The idea would be to have something like this in the end, that would look like this, and provide an error if x was not 1,2,3,... for every group.

d %>% group_by(group) %>% check(x) 

I've written a SE version of this that seems to work, as follows, but am stuck on the NSE version.

check_ <- function(.data, var) {
  checkint <- function(x) { stopifnot(x == seq_along(x)) }
  do(.data, {
    . <- dplyr::arrange_(., var)
    checkint(lazyeval::lazy_eval(var, data=.))
    .
  })
}

In the documentation, it looks like I should be using lazy to process a single variable, but this doesn't work right when the variable I'm passing in also exists in the global environment.

checkX <- function(.data, var) {
  check_(.data, lazyeval::lazy(var))
}

d <- expand.grid(group=1:2, x=3:1)
x <- 5 ## put an "x" in the global environment
d %>% group_by(group) %>% checkX(x)

## Error: incorrect size (1), expecting : 3 

I do have a version of the NSE that seems to work, but calling lazy_dots feels wrong because I only ever want one variable.

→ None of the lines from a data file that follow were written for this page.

Lemma rememberPending_ok task why now s : 0 < Block.height (t_Block task) ->
  pending_ok (persistBackfillPending s) -> pending_ok (persistBackfillPending (rememberPendingPersistence c range task why now s)).
Proof.
  intros Hh Hok. unfold rememberPendingPersistence. destruct (_ || _); [done|].
  set (s1 := if (_ && _ : bool) then _ else s).
  assert (H1 : pending_ok (persistBackfillPending s1) /\
    (0 < persistBackfillPendingMax c -> Z.of_nat (size (persistBackfillPending s1)) < persistBackfillPendingMax c)).
  { unfold s1. destruct (_ && _) eqn:Hfull.
    - go_bool. set (m := persistBackfillPending s) in *.
      assert (Hne : range m <> []).
      { intros Hr. assert (Hl : map_to_list m = []) by (apply Permutation_nil; by rewrite <- (visit_perm _ _ range m), Hr).
        apply map_to_list_empty_iff in Hl. rewrite Hl, map_size_empty in Hfull. lia. }
      assert (Hin : evicted_height now (range m) ∈ (range m).*1).
      { apply evicted_height_in; [|done]. intros [k e] Hk. apply elem_of_visit in Hk. by apply (pend_pos _ Hok) in Hk. }
      apply list_elem_of_fmap in Hin as ([k e] & He & Hk). cbn in He. apply elem_of_visit in Hk.
      pose proof (pend_pos _ Hok _ _ Hk) as Hpos. rewrite He. destruct (Z.eqb_spec k 0); [lia|]. cbn.
      split; [by apply pending_ok_delete|]. intros _. pose proof (pend_bound _ Hok Hfull0).
      rewrite map_size_delete_Some by (by eexists).
      assert (size m <> 0%nat) by (intros Hz%map_size_empty_inv; by rewrite Hz, lookup_empty in Hk). lia.
    - split; [done|]. intros Hm. apply andb_false_iff in Hfull as [H|H]; go_bool; lia. }
  destruct H1 as [H1 H2]. destruct (persistBackfillPending s1 !! _) as [e|] eqn:He; cbn; [by eapply pending_ok_update|].
  destruct H1 as [H3 H4]. constructor.
  - intros h' x. rewrite lookup_insert. case_decide; [by subst|by apply H3].
  - intros Hm. rewrite map_size_insert_None by done. specialize (H2 Hm). lia.
Qed.

Lemma recordNonRetry_ok h now s : pending_ok (persistBackfillPending s) ->
  pending_ok (persistBackfillPending (recordNonRetryBackfillFailure h now s)).
Proof.
  intros Hok. unfold recordNonRetryBackfillFailure. destruct (_ !! h) as [e|] eqn:He; [|done].
  destruct (_ <? _); cbn; [by apply pending_ok_delete|by eapply pending_ok_update].
Qed.

Lemma collect_ok latest committed now s : pending_ok (persistBackfillPending s) ->
  pending_ok (persistBackfillPending (collectPersistBackfillCandidates c range latest committed now s).2).
Proof.
  intros Hok. cbn. set (m := filter _ (persistBackfillPending s)).
  assert (Hm : pending_ok m) by (by apply pending_ok_filter). destruct Hm as [H1 H2]. constructor.
  - intros h e. rewrite map_lookup_imap. destruct (m !! h) eqn:He; [|done]. intros _. by eapply H1.
  - intros Hp. specialize (H2 Hp). rewrite <- size_dom, dom_imap_L with (X := dom m), size_dom; [done|].
    intros i. rewrite elem_of_dom. split; [intros [x Hx]; eauto|naive_solver].
Qed.

Lemma decision_pending e ab s : persistBackfillPending (decision_for c e ab s).2 = persistBackfillPending s.
Proof.
  unfold decision_for, persistWriterDecisionForBlock, decidePersistWithTakeover, getTakeoverLatestDurable, takeoverFirstSeen.
  repeat case_match; simplify_eq; try done; cbn in *; by simplify_eq.
Qed.

Lemma noteCommit_pending b now s : persistBackfillPending (noteCommitEnqueueResult c b now s) = persistBackfillPending s.
Proof. unfold noteCommitEnqueueResult. repeat case_match; done. Qed.

Lemma enqueue_pending e task src o s :
  persistBackfillPending (enqueuePersistenceTask c e task src o s).2 = persistBackfillPending s.
Proof.
  unfold enqueuePersistenceTask. pose proof (decision_pending e (t_Block task) s) as H.
  destruct (decision_for c e _ s) as [d s1]. cbn in H. destruct (negb _); [done|].
  destruct (Enqueue task o (p_worker s1)) as [[u|err] w]; destruct src; cbn; by rewrite ?noteCommit_pending.
Qed.

(** ** Runs *)

Inductive persist_op :=
| PCommit (stats first again : surroundings) (task : PersistenceTask) (o : send_outcome)
| PFallbackDone (task : PersistenceTask) (ans : persist_outcome) (now : Time)
| PBackfill (e : surroundings) (not_leader : bool) (latest_height : Z + bool) (outcomes : Z -> send_outcome)
| PWorker (w : PersistenceWorker).

Definition run_persist (s : Persist) (op : persist_op) : Persist :=
  match op with
  | PCommit e1 e2 e3 task o => persist_on_commit c range e1 e2 e3 task o s
  | PFallbackDone task ans now => direct_fallback_done c range task ans now s
  | PBackfill e nl latest outs => (tryPersistenceBackfill c range e nl latest outs s).2
  | PWorker w => with_worker w s
  end.

Definition op_ok (op : persist_op) : Prop :=
  match op with PCommit _ _ _ task _ | PFallbackDone task _ _ => 0 < Block.height (t_Block task) | _ => True end.

Lemma tryDirect_pending adapter why now s :
  persistBackfillPending (tryDirectPersistFallback c adapter why now s).2 = persistBackfillPending s.
Proof. unfold tryDirectPersistFallback, acquireDirectFallbackSlot. repeat case_match; simplify_eq; done. Qed.

Lemma release_pending s : persistBackfillPending (releaseDirectFallbackSlot c s) = persistBackfillPending s.
Proof. unfold releaseDirectFallbackSlot. repeat case_match; done. Qed.

Lemma persist_on_commit_ok e1 e2 e3 task o s : 0 < Block.height (t_Block task) ->
  pending_ok (persistBackfillPending s) -> pending_ok (persistBackfillPending (persist_on_commit c range e1 e2 e3 task o s)).
Proof.
  intros Hh Hok. unfold persist_on_commit.
  pose proof (decision_pending e1 (t_Block task) s) as H1. destruct (decision_for c e1 _ s) as [d1 s1]. cbn in H1.
  pose proof (decision_pending e2 (t_Block task) s1) as H2. destruct (decision_for c e2 _ s1) as [d2 s2]. cbn in H2.
  assert (H2' : pending_ok (persistBackfillPending s2)) by (by rewrite H2, H1).
  destruct (allowed d2); [|by apply rememberPending_ok].
  pose proof (enqueue_pending e3 task FromCommit o s2) as H3.
  destruct (enqueuePersistenceTask c e3 task FromCommit o s2) as [[u|[|err]] s3]; cbn in H3; [by rewrite H3..|].
  match goal with |- context [tryDirectPersistFallback c ?a ?w ?n s3] => pose proof (tryDirect_pending a w n s3) as H4;
    destruct (tryDirectPersistFallback c a w n s3) as [[why|] s4] end; cbn in H4.
  - apply rememberPending_ok; [done|]. by rewrite H4, H3.
  - by rewrite H4, H3.
Qed.

Lemma backfill_one_ok e o h s : pending_ok (persistBackfillPending s) -> pending_ok (persistBackfillPending (backfill_one c e o h s)).
Proof.
  intros Hok. unfold backfill_one. destruct (pendingBackfillEntry h s) as [entry|]; [|done].
  pose proof (decision_pending e (t_Block (pe_task entry)) s) as H1. destruct (decision_for c e _ s) as [d1 s1]. cbn in H1.
  pose proof (enqueue_pending e (pe_task entry) FromBackfill o s1) as H3.
  assert (H4 : pending_ok (persistBackfillPending (enqueuePersistenceTask c e (pe_task entry) FromBackfill o s1).2))
    by (by rewrite H3, H1).
  destruct (enqueuePersistenceTask c e (pe_task entry) FromBackfill o s1) as [[u|[|err]] s3]; cbn in H4;
    [by apply pending_ok_delete..|]. case_match; [by apply recordNonRetry_ok|done].
Qed.

Lemma run_persist_ok op s : op_ok op -> pending_ok (persistBackfillPending s) -> pending_ok (persistBackfillPending (run_persist s op)).
Proof.
  intros Hop Hok. destruct op as [e1 e2 e3 task o|task ans now|e nl latest outs|w]; cbn in *; [by apply persist_on_commit_ok| | |done].
  - unfold direct_fallback_done. rewrite release_pending. destruct ans; [done|by apply rememberPending_ok..].
  - unfold tryPersistenceBackfill. destruct (_ || _); [done|]. destruct nl; [done|]. destruct (negb _); [done|].
    destruct latest as [L|]; [|done]. destruct (_ <=? _); [by apply pending_ok_filter|].
    pose proof (collect_ok L (e_committed e) (e_now e) s Hok) as Hc.
    destruct (collectPersistBackfillCandidates _ _ _ _ _ _) as [hs s1]. cbn in *.
    apply foldl_invariant; [done|]. intros s' h _. apply backfill_one_ok.
Qed.
End kept.

(** Over any run of commits, fallbacks and backfill cycles the node keeps at most the
    configured number of blocks for later, whatever fails. *)
Theorem pending_bounded (c : PersistConfig) (range : visit_order Z pendingPersistenceEntry) (w : PersistenceWorker) (ops : list persist_op)
  (Hmax : 0 < persistBackfillPendingMax c) (Hops : Forall op_ok ops) :
  Z.of_nat (size (persistBackfillPending (foldl (run_persist c range) (NewPersist w) ops))) <= persistBackfillPendingMax c.
Proof.
  assert (H : pending_ok c (persistBackfillPending (foldl (run_persist c range) (NewPersist w) ops))); [|by destruct H; auto].
  rewrite Forall_forall in Hops. apply foldl_invariant.
  - constructor; [done|]. intros _. change (persistBackfillPending (NewPersist w)) with (∅ : gmap Z pendingPersistenceEntry).
    rewrite map_size_empty. lia.
  - intros s op Hin. apply run_persist_ok. auto.
Qed.

(** ** The candidates of a cycle *)

(** A cycle takes the lowest heights that are due, at most the configured number, each
    between the durable and the committed height, and forgets the heights that are
    durable. *)
Theorem collect_lowest_due (c : PersistConfig) (range : visit_order Z pendingPersistenceEntry) (latest committed : Z) (now : Time) (s : Persist)
  (Hmax : 0 <= persistBackfillMaxPerCycle c) :
  let '(hs, s') := collectPersistBackfillCandidates c range latest committed now s in
  let due h := exists e, persistBackfillPending s !! h = Some e /\ latest < h <= committed /\ (shouldBackfillNow c e now).1 = true in
  StronglySorted Z.lt hs /\ len hs <= persistBackfillMaxPerCycle c /\ (forall h, h ∈ hs -> due h) /\
  (forall h, due h -> h ∈ hs \/ (len hs = persistBackfillMaxPerCycle c /\ forall h', h' ∈ hs -> h' < h)) /\
  (forall h, h ∈ dom (persistBackfillPending s') <-> h ∈ dom (persistBackfillPending s) /\ latest < h).
Proof.
  unfold collectPersistBackfillCandidates. set (m := persistBackfillPending s).
  set (live := filter (fun kv : Z * pendingPersistenceEntry => latest < kv.1) m).
  set (l := (filter (fun kv => is_due c committed now kv = true) (range live)).*1).
  assert (Hdue : forall h, h ∈ l <-> exists e, m !! h = Some e /\ latest < h <= committed /\ (shouldBackfillNow c e now).1 = true).
  { intros h. unfold l. rewrite list_elem_of_fmap. split.
    - intros ([k e] & -> & [Hd Hin]%list_elem_of_filter). apply elem_of_visit, map_lookup_filter_Some in Hin as [Hl Hlt].
      unfold is_due in Hd. cbn in *. go_bool. exists e. split_and!; [done|lia|lia|done].
    - intros (e & Hl & Hlt & Hd). exists (h, e). split; [done|]. apply list_elem_of_filter. split.
      + unfold is_due. cbn. rewrite Hd. destruct (Z.ltb_spec committed h); [lia|done].
      + apply elem_of_visit, map_lookup_filter_Some. cbn. split; [done|lia]. }
  assert (Hnd : NoDup l).
  { unfold l. apply (sublist_NoDup _ (range live).*1); [rewrite visit_perm; apply NoDup_fst_map_to_list|].
    apply fmap_sublist, sublist_filter. }
  set (hs := merge_sort Z.le l).
  assert (Hp : hs ≡ₚ l) by apply merge_sort_Permutation.
  assert (Hs : StronglySorted Z.lt hs).
  { assert (Hle : StronglySorted Z.le hs) by (apply StronglySorted_merge_sort; apply _).
    assert (Hnd' : NoDup hs) by (by rewrite Hp). clearbody hs. clear -Hle Hnd'. induction Hle as [|x k Hk IH Hx]; [constructor|].
    apply NoDup_cons in Hnd' as [Hn Hnd']. constructor; [by apply IH|]. rewrite Forall_forall in Hx |- *.
    intros y Hy. assert (x <> y) by (by intros ->). specialize (Hx y Hy). lia. }
  set (n := Z.to_nat (persistBackfillMaxPerCycle c)).
  assert (Htake : (if persistBackfillMaxPerCycle c <? len hs then take n hs else hs) = take n hs).
  { destruct (Z.ltb_spec (persistBackfillMaxPerCycle c) (len hs)); [done|]. rewrite take_ge; [done|]. unfold n, len in *. lia. }
  rewrite Htake. cbv zeta. split_and!.
  - rewrite <- (take_drop n hs) in Hs. by apply StronglySorted_app_1_l in Hs.
  - unfold len. rewrite length_take. unfold n. lia.
  - intros h (i & Hi & _)%elem_of_take. apply Hdue. rewrite <- Hp. by eapply list_elem_of_lookup_2.
  - intros h Hd. apply Hdue in Hd. rewrite <- Hp, <- (take_drop n hs), elem_of_app in Hd. destruct Hd as [Hd|Hd]; [by left|right].
    assert (Hlen : (n < length hs)%nat).
    { destruct (Nat.lt_ge_cases n (length hs)); [done|]. rewrite drop_ge in Hd by done. by apply elem_of_nil in Hd. }
    split; [unfold len; rewrite length_take; unfold n in *; lia|].
    intros h' Hh'. rewrite <- (take_drop n hs) in Hs. by eapply StronglySorted_app_1_elem_of.
  - intros h. cbn. rewrite !elem_of_dom, map_lookup_imap. unfold is_Some. split.
    + intros [x Hx]. destruct (live !! h) as [e|] eqn:He; [|done]. apply map_lookup_filter_Some in He as [He Hlt]. eauto.
    + intros [[e He] Hlt]. assert (Hl : live !! h = Some e) by (by apply map_lookup_filter_Some). rewrite Hl. by eexists.
Qed.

check <- function(.data, ...) {
  check_(.data, lazyeval::lazy_dots(...)[[1]])
}

Upvotes: 2

Views: 115

Answers (1)

MrFlick
MrFlick

Reputation: 206207

Looks like lazyeval has been changing. The latest vignette doesn't even reference the lazy() function. It does seem to have problems with variables in scope (more on that at the bottom). There are now we functions being encouraged though they still haven't made their way into all of the "tidyverse" yet.

It looks like the function you want is expr_find. If we define checkX as

checkX <- function(.data, var) {
  check_(.data, lazyeval::expr_find(var))
}

Then this will work

x <- 5
d %>% group_by(group) %>% checkX(x)

(or at least it does with lazyeval_0.2.0 and dplyr_0.5.0)

But going back to the first example from the old vignette

library(lazyeval)
# `x` does not exist here
f <- function(x = a - b) {
  lazy(x)
}
f()
# <lazy>
#   expr: a - b
#   env:  <environment: 0x000000000663d618>
exists("x")
# [1] FALSE
f(x)
# <lazy>
#   expr: x
#   env:  <environment: R_GlobalEnv>
x <- 101
f(x)
# <lazy>
#   expr: 101
#   env:  <environment: R_GlobalEnv>

Or another even more simple example

# rm(x)
lazy(x)
# <lazy>
#   expr: x
#   env:  <environment: R_GlobalEnv>
x <- 100
lazy(x)
#  <lazy>
#   expr: 100
#   env:  <environment: R_GlobalEnv>

Somewhere its evaluating the parameter x so it's never being preserved in the lazy object if it exists in the environment it's coming from.